In der Ausstellung „Vuelo“, eine Installation, die eigens für die ifa-Galerie konzipiert und realisiert wurde, zieht das Duo alle Register seiner formalen Erfindungsgabe, die ein Kritiker einmal als postmodernistisches Feuerwerk bezeichnete. Ungeniert eignen Sie sich dabei aus allen Epochen, Strömungen und Kulturkreisen an, was ihnen brauchbar erscheint. Malewitsch ist für sie die Symbolfigur der Utopien der Avantgarde. Sie präsentieren Interpretationen der Bäuerinnenbilder des Russen aus der Perspektive ihrer eigenen Kulturtradition und aus einer Sicht, in der sie die Auflösung des utopischen Gesellschaftsentwurfs in ihrem Land reflektieren. Einen ähnlichen Hintergrund hat die Umdeutung heroischer Lenin- und Arbeiterporträts sozialistisch-realistischer Prägung. Lenins Worte von der Elektrifizierung als Voraussetzung des Kommunismus werden auf die kubanische Realität bezogen. Neben dem Neonschriftzug „Iluminaciones“ erscheinen die aus westlichen Bier- und Colabüchsen gebauten Petroleumlampen, mit denen sich die Kubaner heutzutage bei den zahlreichen Stromabschaltungen behelfen müssen.
Ponjuán und René Francisco personifizieren sich und die Figur des Künstlers häufig in Form antropomorpher Farbtuben. In „Vuelo“ denken sie in einer Fülle von Objekten und Assaemblagen, in denen dieses Element oft auftaucht, über ihre Position und die anderen Künstler ihres Landes in bezug auf den Kunstkontext des ,,Westens“ nach. Da gibt es z.B. einen imaginären Dialog per Bierbüchsen-Telefon , so wie es Kinder früher aus Cremedosen bauten, zwischen Kuba und Joseph Beuys.
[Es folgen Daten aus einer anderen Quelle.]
Lemma pure_get_margin_requirement mc buffer :
  cached_pure (get_margin_requirement mc buffer).
Proof. unfold get_margin_requirement. pure_steps. Qed.

Lemma pure_get_total_collateral mc : cached_pure (get_total_collateral mc).
Proof. unfold get_total_collateral. pure_steps. Qed.

#[local] Hint Resolve pure_get_margin_requirement pure_get_total_collateral
  : pure.

Lemma pure_get_leverage mc : cached_pure (get_leverage mc).
Proof. unfold get_leverage. pure_steps. Qed.

Lemma keeps_mode_ret {A} (a : A) : keeps_mode (ret a).
Proof. intros s. reflexivity. Qed.

Lemma keeps_mode_bind {A B} (m : M A) (k : A -> M B) :
  keeps_mode m -> (forall a, keeps_mode (k a)) -> keeps_mode (bind m k).
Proof.
  intros Hm Hk s. unfold bind. specialize (Hm s).
  destruct (m s) as [[a | e] s1]; simpl in *.
  - rewrite Hk. exact Hm.
  - exact Hm.
Qed.

Lemma keeps_mode_for_each {A B} (l : list A) (body : B -> A -> M B) :
  (forall acc x, keeps_mode (body acc x)) ->
  forall acc, keeps_mode (for_each l acc body).
Proof.
  intros Hbody. induction l as [ | x l IH ]; intros acc; simpl.
  - apply keeps_mode_ret.
  - apply keeps_mode_bind; [ apply Hbody | exact IH ].
Qed.

Lemma keeps_mode_fetch {A} q (answer : Ledger -> option A) :
  keeps_mode (fetch q answer).
Proof.
  intros s. unfold fetch.
  destruct (answer _); reflexivity.
Qed.

Lemma keeps_mode_cache_put f : keeps_mode (cache_put f).
Proof.
  intros s. unfold cache_put. destruct (CACHE (self s)); reflexivity.
Qed.

Lemma keeps_mode_set_cache : keeps_mode set_cache.
Proof.
  unfold set_cache.
  repeat first
    [ apply keeps_mode_ret
    | apply keeps_mode_fetch
    | apply keeps_mode_cache_put
    | apply keeps_mode_bind
    | apply keeps_mode_for_each
    | match goal with
      | |- forall _, _ => intro
      | |- keeps_mode (if ?c then _ else _) => destruct c
      | |- keeps_mode (match ?x with _ => _ end) => destruct x
      | |- keeps_mode ((match ?x with _ => _ end) _) => destruct x; cbv beta
      | |- keeps_mode (update_self _) => intros s; reflexivity
      | |- keeps_mode self_authority => intros s; reflexivity
      | |- keeps_mode self_subaccount_id => intros s; reflexivity
      end ].
Qed.
(** X10.  Every atom of a structure that [parseLines] returns has three
    coordinates, and an element that is one token, not empty and without
    white space, in normalized case. *)
Theorem parsed_atoms_well_formed {RT : Runtime} (lines : list string)
    (stru : Structure) :
  parseLines lines = Return stru ->
  Forall (fun a => List.length (xyz a) = 3
                   /\ is_token (element a) = true
                   /\ capitalize (element a) = element a) (atoms stru).
Proof.
  intros H. apply parseLines_sound in H.
  destruct H as (pre & cl & tl & recs & n & _ & _ & _ & _ & _ & H).
  destruct H as [[-> _] | [_ H]]; [constructor|].
  apply Forall_forall. intros a Ha.
  destruct (Forall2_in_right _ _ _ H a Ha) as (fields & Hin & Hlen & Hr).
  apply filter_In in Hin as [Hin _].
  apply (read_atom_well_formed fields a); try assumption.
  pose proof (split_records_tokens recs) as Ht.
  rewrite Forall_forall in Ht. now apply Ht.
Qed.

Lemma parsed_atoms_well_formed_witness :
  Forall (fun a => List.length (xyz a) = 3
                   /\ is_token (element a) = true
                   /\ capitalize (element a) = element a)
         [Binary64.atom "Na" [Binary64.zero; Binary64.one; Binary64.zero];
          Binary64.atom "#" [Binary64.one; Binary64.one; Binary64.one]].
Proof.
  apply (parsed_atoms_well_formed (RT := Binary64.runtime)
           ["2"; "t"; "nA 0 1 0 "; "# 1 1 1"]
           (Binary64.structure "t"
              [Binary64.atom "Na" [Binary64.zero; Binary64.one; Binary64.zero];
               Binary64.atom "#" [Binary64.one; Binary64.one; Binary64.one]])).
  reflexivity.
Defined.
(** * Document chunking and correlation pipeline of graphrag_mcp_server

    A shallow embedding of [graphrag_mcp_server/document_import]:
    the data model ([models.py]), the two chunkers ([chunker/base.py],
    [chunker/default.py], [chunker/japanese.py], [chunker/factory.py]), the
    correlation builder ([correlation.py]), the element normalizer
    ([normalizer.py]), the parser's argument checks ([parser.py]) and the
    import orchestrator ([importer.py]).

    Conventions.
    - A Python [str] is a list of Unicode code points ([N]).
    - A Python [int] is a [Z]; a Python [float] is a binary64 [PrimFloat.float].
    - A Python exception is a value of [exn]; a function that can raise
      returns an [outcome].  A [while] loop runs on fuel and yields
      [OutOfFuel] when the fuel does not suffice.
    - [uuid4()] is a stream of identifiers, read by position. *)

From Stdlib Require Import Ascii String.
From Stdlib Require Import List ZArith NArith Lia Bool Floats Uint63.
From Stdlib Require Import Permutation Sorted.
Import ListNotations.
Open Scope Z_scope.

(* ================================================================= *)
(** ** Python strings *)

Module PyStr.

Definition char := N.
Definition str := list char.

Definition len (s : str) : Z := Z.of_nat (length s).

(** [str.isspace] on one code point ([Py_UNICODE_ISSPACE]); the same predicate
    drives [str.strip], [str.split] and the regular expression class [\s]. *)
Definition isspace (c : char) : bool :=
  (((9 <=? c) && (c <=? 13)) || ((28 <=? c) && (c <=? 32))
   || (c =? 133) || (c =? 160) || (c =? 5760)
   || ((8192 <=? c) && (c <=? 8202))
   || (c =? 8232) || (c =? 8233) || (c =? 8239) || (c =? 8287)
   || (c =? 12288))%N.

Fixpoint lstrip (s : str) : str :=
  match s with
  | [] => []
  | c :: s' => if isspace c then lstrip s' else s
  end.

Definition rstrip (s : str) : str := rev (lstrip (rev s)).

Definition strip (s : str) : str := rstrip (lstrip s).

(** [s.split()]: maximal runs of non-whitespace code points. *)
Fixpoint split_ws_aux (cur : str) (s : str) : list str :=
  match s with
  | [] => match cur with [] => [] | _ => [rev cur] end
  | c :: s' =>
      if isspace c
      then match cur with
           | [] => split_ws_aux [] s'
           | _ => rev cur :: split_ws_aux [] s'
           end
      else split_ws_aux (c :: cur) s'
  end.

Definition split_ws (s : str) : list str := split_ws_aux [] s.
Andere Werke sind, ebenso ironisch, dem westlichen Sammler der Kunst der „Dritten Welt“ gewidmet. Dieses Thema hat die beiden gerade in er letzten Zeit sehr beschäftigt. Bei der V. Biennale von Havanna im Mai/Juni dieses Jahres zeigten sie eine Installation mit dem Titel „Traum, Kunst und Markt“. Darin geht es unter anderem um die vor wenigen Jahren entflammte Leidenschaft des deutschen Sammlers Peter Ludwig für kubanische Kunst. Die Arbeit wird demnächst auch in Aachen zu sehen sein, wenn das Ludwig – Forum dort ab 15. September die Biennale von Havanna zeigt. Schon in den Jahren zuvor hat Ludwig mehrere Bilder von René Francisco und Ponjuán angekauft. Eines davon bezog die Kunsthalle Düsseldorf 1992 in die Ausstellung „Art & Kampagne“ ein, wo es neben Werken solcher Berühmtheiten, wie Jeff Koons oder Gerhard Richter, hing.